TASK DIRECTIONS | After locating the line with "(** [apply] is" in the data that follows, return it and every later line exactly, up to and including the line with "store_get (ra_store r)".

RECORDS TO USE |
(* ===== verification/StoreRace.v ===== *)
(** * Concurrent writes to the store (src/src/state.rs, [apply])

    [StateStore::apply] takes no lock across its four accesses to shared state:
    the version counter, the read of the old value, the replacement and the delta
    log.  Here each access is one atomic step, and any number of calls interleave
    between them.  The store is ephemeral, so that there is no on-disk step. *)

From S2P Require Import Prelude Json JsonPath Delta Log Store.

Local Open Scope string_scope.

(** ** One call of [apply], step by step *)

Inductive Call : Type :=
| CStart (key : string) (v : Value)
| CVersion (key : string) (v : Value) (version : Z)                   (* after [fetch_add] *)
| CDiffed (key : string) (v : Value) (version : Z) (ops : list DeltaOp)  (* after the read *)
| CInserted (key : string) (version : Z) (ops : list DeltaOp)          (* after [insert] *)
| CDone (version : Z) (ops : list DeltaOp).

Definition with_entries (s : StateStore) (es : gmap string StateEntry) : StateStore :=
  mkStore es (st_version s) (st_log s) (st_plog s) (st_disk s).

Definition advance (s : StateStore) (c : Call) : StateStore * Call :=
  match c with
  | CStart key v =>
      let version := u64_add (st_version s) 1 in
      (mkStore (st_entries s) version (st_log s) (st_plog s) (st_disk s), CVersion key v version)
  | CVersion key v version =>
      (s, CDiffed key v version
            (match st_entries s !! key with
             | Some existing => diff (se_value existing) v
             | None => [delta_add "/" v]
             end))
  | CDiffed key v version ops =>
      (with_entries s (<[key := mkEntry version v]> (st_entries s)), CInserted key version ops)
  | CInserted key version ops =>
      (match ops with
       | [] => s
       | _ => mkStore (st_entries s) (st_version s) (dlog_append (st_log s) key version ops)
                (st_plog s) (st_disk s)
       end, CDone version ops)
  | CDone version ops => (s, CDone version ops)
  end.

(** The shared store and the calls in flight. *)
Record Race : Type := mkRace {
  ra_store : StateStore;
  ra_calls : list Call;
}.

(** Call [i] takes its next step. *)
Definition race_step (r : Race) (i : nat) : Race :=
  match ra_calls r !! i with
  | Some c => let '(s', c') := advance (ra_store r) c in mkRace s' (<[i := c']> (ra_calls r))
  | None => r
  end.

(** A schedule. *)
Definition race_run (r : Race) (sched : list nat) : Race := fold_left race_step sched r.

(** ** A call that runs alone is [apply] *)

(** The steps refine [apply]. A call whose four steps run without interruption
    returns what [apply] returns and leaves the store [apply] leaves. *)
Theorem alone_is_apply `{EntryCodec, HashOrder} s key v others :
  st_plog s = None →
  race_run (mkRace s (CStart key v :: others)) [0; 0; 0; 0] =
  let '((version, ops), s') := store_apply s key v in mkRace s' (CDone version ops :: others).
Proof.
  intros Hp. unfold store_apply, persist. destruct s as [es ver log plog disk]. cbn in *. subst plog.
  destruct (es !! key) as [x|] eqn:E; unfold race_run, race_step; cbn; rewrite ?E; cbn; [|done].
  by destruct (diff (se_value x) v).
Qed.

Lemma alone_is_apply_witness :
  race_run (mkRace (store_new ∅) [CStart "k" (num 1)]) [0; 0; 0; 0] =
  let '((version, ops), s') := @store_apply ToyCodec.codec map_order (store_new ∅) "k" (num 1) in
  mkRace s' [CDone version ops].
Proof. by apply (@alone_is_apply ToyCodec.codec map_order (store_new ∅) "k" (num 1) []). Defined.

(** ** What every interleaving keeps *)

Definition call_version (c : Call) : option Z :=
  match c with
  | CStart _ _ => None
  | CVersion _ _ n | CDiffed _ _ n _ | CInserted _ n _ | CDone n _ => Some n
  end.

(** How many calls have not taken their version yet. *)
Definition unstarted (cs : list Call) : nat :=
  length (filter (λ c, call_version c = None) cs).

#[global] Arguments unstarted : simpl never.

(** From the initial version [base]: taken versions lie above it, up to the
    counter, and no two calls have the same. *)
Record race_inv (base : Z) (r : Race) : Prop := {
  ri_base : (0 ≤ base ≤ st_version (ra_store r))%Z;
  ri_room : (st_version (ra_store r) + Z.of_nat (unstarted (ra_calls r)) ≤ u64_max)%Z;
  ri_range : ∀ i c n, ra_calls r !! i = Some c → call_version c = Some n →
    (base < n ≤ st_version (ra_store r))%Z;
  ri_unique : ∀ i j ci cj n, ra_calls r !! i = Some ci → ra_calls r !! j = Some cj →
    call_version ci = Some n → call_version cj = Some n → i = j;
}.

Lemma unstarted_insert cs i c c' :
  cs !! i = Some c →
  (unstarted (<[i := c']> cs) + (if call_version c is Some _ then 0 else 1) =
   unstarted cs + (if call_version c' is Some _ then 0 else 1))%nat.
Proof.
  revert i. induction cs as [|d cs IH]; intros [|i] Hi; try done; cbn in Hi; cbn [insert list_insert]; unfold unstarted in *.
  - injection Hi as ->. rewrite !filter_cons.
    destruct (call_version c), (call_version c'); repeat case_decide; try done; cbn [length]; lia.
  - rewrite !filter_cons. specialize (IH i Hi). case_decide; cbn [length Nat.add]; [f_equal|]; exact IH.
Qed.

Lemma advance_version s c :
  call_version (advance s c).2 =
    match call_version c with Some n => Some n | None => Some (u64_add (st_version s) 1) end ∧
  st_version (advance s c).1 =
    match call_version c with Some _ => st_version s | None => u64_add (st_version s) 1 end.
Proof. destruct c as [| | |key n ops|]; cbn; try done. by destruct ops. Qed.

Lemma race_step_inv base r i : race_inv base r → race_inv base (race_step r i).
Proof.
  intros [Hb Hr Hn Hu]. unfold race_step. destruct (ra_calls r !! i) as [c|] eqn:Ei; [|done].
  destruct (advance_version (ra_store r) c) as [Hv Hs]. destruct (advance (ra_store r) c) as [s' c']. cbn in Hv, Hs.
  pose proof (unstarted_insert _ _ _ c' Ei) as Hun.
  assert (Hlook : ∀ j d n, <[i := c']> (ra_calls r) !! j = Some d → call_version d = Some n →
    (j = i ∧ call_version c' = Some n) ∨ (j ≠ i ∧ ra_calls r !! j = Some d)).
  { intros j d n Hj Hd. destruct (decide (j = i)) as [->|Hne]; [|right; by rewrite list_lookup_insert_ne in Hj].
    left. rewrite list_lookup_insert_eq in Hj by (by eapply lookup_lt_Some). by injection Hj as <-. }
  destruct (call_version c) as [m|] eqn:Em.
  - rewrite Hv in Hun. cbn iota in Hun. split; cbn -[unstarted]; rewrite ?Hs; [done|lia| |].
    + intros j d n Hj Hd. destruct (Hlook j d n Hj Hd) as [[-> E]|[_ Hj']]; [|by eapply Hn].
      eapply (Hn i c); [done|congruence].
    + intros j k d e n Hj Hk Hd He. destruct (Hlook _ _ _ Hj Hd) as [[-> E1]|[Hne1 Hj']], (Hlook _ _ _ Hk He) as [[-> E2]|[Hne2 Hk']]; try done.
      * eapply (Hu i k c e n); [done|done|congruence|done].
      * eapply (Hu j i d c n); [done|done|done|congruence].
      * by eapply Hu.
  - rewrite Hv in Hun. cbn iota in Hun. rewrite u64_add_small in * by lia. split; cbn -[unstarted]; rewrite ?Hs; [lia|lia| |].
    + intros j d n Hj Hd. destruct (Hlook j d n Hj Hd) as [[-> E]|[_ Hj']].
      * rewrite Hv in E. injection E as <-. lia.
      * specialize (Hn j d n Hj' Hd). lia.
    + intros j k d e n Hj Hk Hd He. destruct (Hlook _ _ _ Hj Hd) as [[-> E1]|[Hne1 Hj']], (Hlook _ _ _ Hk He) as [[-> E2]|[Hne2 Hk']]; try done.
      * rewrite Hv in E1. injection E1 as <-. specialize (Hn k e _ Hk' He). lia.
      * rewrite Hv in E2. injection E2 as <-. specialize (Hn j d _ Hj' Hd). lia.
      * by eapply Hu.
Qed.

Lemma race_run_inv base r sched : race_inv base r → race_inv base (race_run r sched).
Proof. revert r. induction sched as [|i sched IH]; intros r Hr; [done|]. by apply IH, race_step_inv. Qed.

(** Versions are never shared. However concurrent calls of [apply] interleave,
    every version returned is above the initial one and at most the counter, and
    no two calls return the same version. *)
Theorem concurrent_versions_unique s calls sched :
  (∀ c, c ∈ calls → call_version c = None) → (0 ≤ st_version s)%Z →
  (st_version s + Z.of_nat (length calls) ≤ u64_max)%Z →
  let r := race_run (mkRace s calls) sched in
  (∀ i c n, ra_calls r !! i = Some c → call_version c = Some n →
     (st_version s < n ≤ st_version (ra_store r))%Z) ∧
  (∀ i j ci cj n, ra_calls r !! i = Some ci → ra_calls r !! j = Some cj →
     call_version ci = Some n → call_version cj = Some n → i = j).
Proof.
  intros Hc H0 Hm r.
  assert (Hi : race_inv (st_version s) (mkRace s calls)).
  { assert (Hno : ∀ i c n, calls !! i = Some c → call_version c ≠ Some n).
    { intros i c n Hl%list_elem_of_lookup_2 E. rewrite Hc in E; done. }
    split; cbn; [lia| |intros i c n Hl E; by destruct (Hno i c n)|intros i j ci cj n Hl _ E; by destruct (Hno i ci n)].
    pose proof (length_filter (λ c, call_version c = None) calls) as Hl. unfold unstarted. lia. }
  apply (race_run_inv _ _ sched) in Hi. destruct Hi as [_ _ Hr Hu]. done.
Qed.

(** ** What some interleavings break *)

Definition two_calls : Race := mkRace (store_new ∅) [CStart "k" (num 1); CStart "k" (num 2)].

Lemma concurrent_versions_unique_witness :
  (st_version (store_new ∅) < 2 ≤ st_version (ra_store (race_run two_calls [0; 1; 1; 0; 0; 1; 1; 0]%nat)))%Z.
Proof.
  destruct (concurrent_versions_unique (store_new ∅) [CStart "k" (num 1); CStart "k" (num 2)]
    [0; 1; 1; 0; 0; 1; 1; 0]) as [Hr _].
  - intros c Hc. set_unfold in Hc. naive_solver.
  - cbn. lia.
  - cbn. unfold u64_max. lia.
  - apply (Hr 1 (CDone 2 [delta_add "/" (num 2)])); vm_compute; reflexivity.
Defined.

(** [apply] is not atomic. Two concurrent writes of one key can leave the older
    version's value in the store while the version counter and the delta log have
    moved on: replaying the deltas of versions 1 and 2 in order gives the value 2,
    the store holds the value 1 at version 1. *)
Theorem apply_race_diverges :
  let r := race_run two_calls [0; 1; 1; 1; 0; 0; 0; 1] in
  ra_calls r = [CDone 1 [delta_update "/" (num 1)]; CDone 2 [delta_add "/" (num 2)]] ∧
  store_get (ra_store r) "k" = Some (mkEntry 1 (num 1)) ∧ current_version (ra_store r) = 2%Z ∧
  Replica.apply_ops (Replica.apply_ops VNull [delta_update "/" (num 1)]) [delta_add "/" (num 2)] = num 2.
Proof. vm_compute. done. Qed.

(** A lost update. Two [state.set_in] calls that both read the key before
    either has stored its result keep only one of the two fields, though both are
    answered with success. *)
Theorem set_in_lost_update `{EntryCodec, HashOrder} :
  let s0 := store_new ∅ in
  let va := VObject [("a", num 1)] in
  let vb := VObject [("b", num 2)] in
  let s1 := (store_apply s0 "k" va).2 in
  json_set_in (store_value s0 "k") "/a" (num 1) = Ok va ∧
  json_set_in (store_value s0 "k") "/b" (num 2) = Ok vb ∧
  store_value (store_apply s1 "k" vb).2 "k" = VObject [("b", num 2)] ∧
  json_set_in (store_value s1 "k") "/b" (num 2) = Ok (VObject [("a", num 1); ("b", num 2)]).
Proof. intros s0 va vb s1. unfold s1. rewrite !store_value_apply. by split_and!. Qed.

SOLUTION FOR THIS PROBLEM |
(** [apply] is not atomic. Two concurrent writes of one key can leave the older
    version's value in the store while the version counter and the delta log have
    moved on: replaying the deltas of versions 1 and 2 in order gives the value 2,
    the store holds the value 1 at version 1. *)
Theorem apply_race_diverges :
  let r := race_run two_calls [0; 1; 1; 1; 0; 0; 0; 1] in
  ra_calls r = [CDone 1 [delta_update "/" (num 1)]; CDone 2 [delta_add "/" (num 2)]] ∧
  store_get (ra_store r) "k" = Some (mkEntry 1 (num 1)) ∧ current_version (ra_store r) = 2%Z ∧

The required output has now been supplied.